(How to complete this task) For the entries below, how many lines include the word "store"? Give the figure and nothing more.

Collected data

▬▬▬▬▬▬▬▬▬▬

(** * Postgres Chat Memory node: the tool-aware memory adapter

    A shallow embedding of
    [packages/@n8n/nodes-langchain/nodes/memory/MemoryPostgresChat/MemoryPostgresChat.node.ts]:
    the class [PostgresToolAwareMemory] (constructor, [loadMemoryVariables],
    [saveContext], [clear]) and the variant selection of
    [MemoryPostgresChat.supplyData].

    JavaScript values are an inductive type, the chat-history store is a
    finite map from sessions to message logs, and asynchronous code is a
    state-and-exception monad over that store. *)

From Stdlib Require Import ZArith QArith Bool Ascii String List Lia.
From Stdlib Require Import Floats.PrimFloat.
From stdpp Require Import base option list gmap strings fin_maps.

Local Open Scope Z_scope.

(** ** JavaScript values *)

Module Js.

(** The classes of [@langchain/core/messages] this file distinguishes.  Every
    one of them extends [BaseMessage]; only [AI] is [AIMessage]. *)
Inductive MessageClass : Type :=
| Human
| AI
| Tool
| System
| Other (name : string).

#[warnings="-register-all"]
(** A value of type [any].  A number is a binary64 float.  [Circular] is an
    object or array, not a message instance, whose properties lead back to
    itself.  An object is kept as its own enumerable properties.  An instance
    of a message class is kept as its class and the argument its constructor
    was given (a string, or an object of fields such as [content] and
    [tool_calls]). *)
Inductive Value : Type :=
| Undefined
| Null
| Boolean (b : bool)
| Num (n : float)
| BigInt (z : Z)
| Str (s : string)
| Symbol
| Function (name : string)
| Array (elems : list Value)
| Object (props : list (string * Value))
| Circular
| Instance (m : BaseMessage)
with BaseMessage : Type :=
| New (cls : MessageClass) (arg : Value).

(** The instances [new HumanMessage(v)], [new AIMessage(v)] and
    [new ToolMessage(v)] return, when they return. *)
Definition HumanMessage (v : Value) : BaseMessage := New Human v.
Definition AIMessage (v : Value) : BaseMessage := New AI v.
Definition ToolMessage (v : Value) : BaseMessage := New Tool v.

Definition class_of (m : BaseMessage) : MessageClass :=
  match m with New cls _ => cls end.

Definition fields_of (m : BaseMessage) : Value :=
  match m with New _ arg => arg end.

(** Own property [o[k]] of an object literal: the first binding of [k]. *)
Fixpoint get_prop (props : list (string * Value)) (k : string) : Value :=
  match props with
  | [] => Undefined
  | (k', v) :: rest => if String.eqb k' k then v else get_prop rest k
  end.

(** [m.tool_calls] as handed to the constructor. *)
Definition tool_calls (m : BaseMessage) : Value :=
  match fields_of m with
  | Object props => get_prop props "tool_calls"
  | _ => Undefined
  end.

▬▬▬▬▬▬▬▬▬▬

(Answer box) 2